---------- MATERIAL FOR THIS EXERCISE ----------

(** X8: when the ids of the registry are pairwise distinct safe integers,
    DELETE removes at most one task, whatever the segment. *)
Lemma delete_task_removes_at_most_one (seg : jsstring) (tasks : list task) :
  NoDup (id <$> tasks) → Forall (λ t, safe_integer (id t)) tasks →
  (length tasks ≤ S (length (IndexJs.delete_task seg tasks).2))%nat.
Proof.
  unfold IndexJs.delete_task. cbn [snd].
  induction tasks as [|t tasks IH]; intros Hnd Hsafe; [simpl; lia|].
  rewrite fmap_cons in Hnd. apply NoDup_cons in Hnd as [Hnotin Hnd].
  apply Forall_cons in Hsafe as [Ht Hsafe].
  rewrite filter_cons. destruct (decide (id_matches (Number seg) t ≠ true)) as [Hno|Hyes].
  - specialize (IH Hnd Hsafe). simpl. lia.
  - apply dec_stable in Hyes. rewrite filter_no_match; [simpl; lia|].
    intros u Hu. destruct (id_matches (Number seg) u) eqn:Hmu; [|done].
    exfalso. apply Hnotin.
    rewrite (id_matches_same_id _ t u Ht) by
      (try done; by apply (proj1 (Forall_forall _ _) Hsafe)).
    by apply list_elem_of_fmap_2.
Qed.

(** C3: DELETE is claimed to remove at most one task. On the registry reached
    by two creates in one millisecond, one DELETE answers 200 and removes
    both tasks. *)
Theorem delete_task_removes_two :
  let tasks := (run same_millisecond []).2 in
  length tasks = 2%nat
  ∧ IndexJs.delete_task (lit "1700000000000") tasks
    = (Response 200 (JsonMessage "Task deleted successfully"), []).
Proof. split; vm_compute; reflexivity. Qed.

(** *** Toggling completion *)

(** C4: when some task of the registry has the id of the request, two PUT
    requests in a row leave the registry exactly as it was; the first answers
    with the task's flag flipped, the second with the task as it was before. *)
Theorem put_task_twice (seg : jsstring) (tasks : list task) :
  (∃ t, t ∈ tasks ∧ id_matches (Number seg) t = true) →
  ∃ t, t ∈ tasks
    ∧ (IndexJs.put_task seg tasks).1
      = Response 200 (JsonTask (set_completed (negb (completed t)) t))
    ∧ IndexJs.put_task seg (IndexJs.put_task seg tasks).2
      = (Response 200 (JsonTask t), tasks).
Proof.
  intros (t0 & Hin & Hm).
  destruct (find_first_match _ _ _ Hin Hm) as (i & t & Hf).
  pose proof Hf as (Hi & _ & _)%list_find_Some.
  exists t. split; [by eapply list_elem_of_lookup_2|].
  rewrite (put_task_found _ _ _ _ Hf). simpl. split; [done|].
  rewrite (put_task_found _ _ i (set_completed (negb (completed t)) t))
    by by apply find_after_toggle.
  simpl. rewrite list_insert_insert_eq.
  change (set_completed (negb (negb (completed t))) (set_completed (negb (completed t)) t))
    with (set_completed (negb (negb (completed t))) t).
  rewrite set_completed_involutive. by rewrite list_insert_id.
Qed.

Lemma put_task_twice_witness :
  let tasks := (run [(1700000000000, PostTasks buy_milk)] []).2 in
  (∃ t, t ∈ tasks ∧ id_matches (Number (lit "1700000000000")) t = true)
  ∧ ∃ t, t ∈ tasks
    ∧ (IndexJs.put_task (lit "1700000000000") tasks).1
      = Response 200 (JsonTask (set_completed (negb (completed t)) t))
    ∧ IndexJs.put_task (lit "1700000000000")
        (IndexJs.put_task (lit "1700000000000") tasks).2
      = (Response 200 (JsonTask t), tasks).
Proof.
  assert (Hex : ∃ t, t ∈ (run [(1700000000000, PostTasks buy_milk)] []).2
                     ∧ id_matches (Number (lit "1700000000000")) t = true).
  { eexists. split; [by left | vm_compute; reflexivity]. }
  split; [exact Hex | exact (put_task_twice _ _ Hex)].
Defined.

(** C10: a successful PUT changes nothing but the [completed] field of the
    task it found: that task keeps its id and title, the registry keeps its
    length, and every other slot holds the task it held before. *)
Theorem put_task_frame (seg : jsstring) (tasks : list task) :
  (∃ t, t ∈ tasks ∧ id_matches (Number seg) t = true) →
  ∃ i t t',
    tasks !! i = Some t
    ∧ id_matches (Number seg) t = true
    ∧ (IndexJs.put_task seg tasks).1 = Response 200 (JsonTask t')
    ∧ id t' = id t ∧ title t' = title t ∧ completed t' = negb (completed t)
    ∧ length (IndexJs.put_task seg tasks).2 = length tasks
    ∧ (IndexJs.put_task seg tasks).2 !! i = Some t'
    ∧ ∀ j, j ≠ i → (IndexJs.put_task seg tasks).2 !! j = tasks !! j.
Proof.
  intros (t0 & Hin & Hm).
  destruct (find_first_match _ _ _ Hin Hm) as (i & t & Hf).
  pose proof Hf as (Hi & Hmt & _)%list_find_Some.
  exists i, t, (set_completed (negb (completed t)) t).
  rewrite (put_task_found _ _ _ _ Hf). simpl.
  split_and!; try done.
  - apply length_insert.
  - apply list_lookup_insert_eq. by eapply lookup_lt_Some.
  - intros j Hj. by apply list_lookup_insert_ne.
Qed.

----------
---------- MATERIAL FOR THIS EXERCISE ----------

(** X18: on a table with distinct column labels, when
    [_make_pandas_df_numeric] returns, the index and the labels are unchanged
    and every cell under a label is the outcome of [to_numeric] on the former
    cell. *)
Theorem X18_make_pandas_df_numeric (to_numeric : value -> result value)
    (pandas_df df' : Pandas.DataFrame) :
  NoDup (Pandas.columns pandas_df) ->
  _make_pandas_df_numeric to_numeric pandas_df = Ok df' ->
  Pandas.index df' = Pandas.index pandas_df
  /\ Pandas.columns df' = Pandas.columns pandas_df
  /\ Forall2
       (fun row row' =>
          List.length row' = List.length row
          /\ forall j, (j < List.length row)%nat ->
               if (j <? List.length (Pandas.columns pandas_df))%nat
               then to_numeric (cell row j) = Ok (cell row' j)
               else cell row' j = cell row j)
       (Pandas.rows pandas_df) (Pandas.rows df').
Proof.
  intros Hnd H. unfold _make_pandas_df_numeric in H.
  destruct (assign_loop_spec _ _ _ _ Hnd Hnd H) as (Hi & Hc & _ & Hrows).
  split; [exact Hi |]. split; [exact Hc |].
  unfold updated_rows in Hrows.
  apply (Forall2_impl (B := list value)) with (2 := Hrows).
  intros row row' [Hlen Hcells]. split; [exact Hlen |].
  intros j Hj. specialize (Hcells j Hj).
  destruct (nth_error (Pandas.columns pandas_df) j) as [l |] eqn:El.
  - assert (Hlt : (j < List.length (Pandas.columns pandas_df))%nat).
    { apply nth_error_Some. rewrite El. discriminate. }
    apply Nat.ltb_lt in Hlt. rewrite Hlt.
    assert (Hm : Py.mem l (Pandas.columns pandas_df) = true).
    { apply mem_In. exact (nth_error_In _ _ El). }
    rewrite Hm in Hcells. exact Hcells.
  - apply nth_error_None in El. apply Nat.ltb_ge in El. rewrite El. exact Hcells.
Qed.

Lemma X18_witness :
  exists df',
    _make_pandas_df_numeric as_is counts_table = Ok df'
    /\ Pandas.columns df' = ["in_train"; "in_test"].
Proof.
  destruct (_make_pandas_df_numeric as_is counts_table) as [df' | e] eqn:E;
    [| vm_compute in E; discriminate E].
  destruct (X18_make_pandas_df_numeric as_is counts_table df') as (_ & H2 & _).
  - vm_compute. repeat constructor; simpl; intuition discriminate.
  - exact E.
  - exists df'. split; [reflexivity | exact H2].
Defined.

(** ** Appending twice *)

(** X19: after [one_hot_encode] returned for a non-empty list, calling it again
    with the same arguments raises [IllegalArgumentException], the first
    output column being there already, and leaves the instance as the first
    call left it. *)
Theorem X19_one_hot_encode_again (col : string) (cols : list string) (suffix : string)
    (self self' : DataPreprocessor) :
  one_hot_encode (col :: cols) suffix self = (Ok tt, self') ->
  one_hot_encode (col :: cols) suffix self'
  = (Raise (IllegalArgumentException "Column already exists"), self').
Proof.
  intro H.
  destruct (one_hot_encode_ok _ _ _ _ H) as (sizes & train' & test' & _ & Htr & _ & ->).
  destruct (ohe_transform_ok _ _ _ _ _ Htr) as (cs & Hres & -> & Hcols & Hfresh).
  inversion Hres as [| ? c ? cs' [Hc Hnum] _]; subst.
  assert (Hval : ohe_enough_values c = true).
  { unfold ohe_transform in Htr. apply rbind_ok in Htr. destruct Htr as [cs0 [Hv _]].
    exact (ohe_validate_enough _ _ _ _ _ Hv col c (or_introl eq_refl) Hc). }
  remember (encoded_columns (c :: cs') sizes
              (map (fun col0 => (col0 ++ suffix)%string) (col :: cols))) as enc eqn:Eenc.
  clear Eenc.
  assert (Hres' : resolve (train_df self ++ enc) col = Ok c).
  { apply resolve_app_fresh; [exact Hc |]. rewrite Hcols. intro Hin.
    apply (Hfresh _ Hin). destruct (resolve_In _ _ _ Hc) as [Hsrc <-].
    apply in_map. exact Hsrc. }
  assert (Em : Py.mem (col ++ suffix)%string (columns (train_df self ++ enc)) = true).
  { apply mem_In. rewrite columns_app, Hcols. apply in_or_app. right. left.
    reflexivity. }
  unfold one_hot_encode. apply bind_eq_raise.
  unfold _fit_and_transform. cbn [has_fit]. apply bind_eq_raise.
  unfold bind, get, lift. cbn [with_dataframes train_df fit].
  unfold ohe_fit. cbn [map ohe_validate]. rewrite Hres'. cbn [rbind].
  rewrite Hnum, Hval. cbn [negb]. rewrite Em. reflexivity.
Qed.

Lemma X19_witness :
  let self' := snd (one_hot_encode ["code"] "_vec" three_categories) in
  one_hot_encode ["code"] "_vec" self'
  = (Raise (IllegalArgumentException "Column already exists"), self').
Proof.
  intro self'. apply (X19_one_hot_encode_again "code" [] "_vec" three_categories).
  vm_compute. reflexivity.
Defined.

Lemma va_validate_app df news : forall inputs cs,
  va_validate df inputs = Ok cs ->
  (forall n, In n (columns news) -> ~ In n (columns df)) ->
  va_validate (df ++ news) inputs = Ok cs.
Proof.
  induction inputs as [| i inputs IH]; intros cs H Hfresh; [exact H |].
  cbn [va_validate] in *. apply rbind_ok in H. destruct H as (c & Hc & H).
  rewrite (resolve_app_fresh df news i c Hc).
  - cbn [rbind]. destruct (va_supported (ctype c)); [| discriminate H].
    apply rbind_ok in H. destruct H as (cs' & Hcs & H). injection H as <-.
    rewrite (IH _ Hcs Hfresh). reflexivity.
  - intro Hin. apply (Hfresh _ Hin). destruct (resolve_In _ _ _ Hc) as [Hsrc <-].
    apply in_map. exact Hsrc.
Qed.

----------

• **TASK TO CARRY OUT**:
Output the lines of the records above exactly as they appear, from the line containing "(map (fun col0" through the line containing "unfold one_hot_encode. apply bind_eq_raise.".

• **SOLVED PROBLEM**:
              (map (fun col0 => (col0 ++ suffix)%string) (col :: cols))) as enc eqn:Eenc.
  clear Eenc.
  assert (Hres' : resolve (train_df self ++ enc) col = Ok c).
  { apply resolve_app_fresh; [exact Hc |]. rewrite Hcols. intro Hin.
    apply (Hfresh _ Hin). destruct (resolve_In _ _ _ Hc) as [Hsrc <-].
    apply in_map. exact Hsrc. }
  assert (Em : Py.mem (col ++ suffix)%string (columns (train_df self ++ enc)) = true).
  { apply mem_In. rewrite columns_app, Hcols. apply in_or_app. right. left.
    reflexivity. }
  unfold one_hot_encode. apply bind_eq_raise.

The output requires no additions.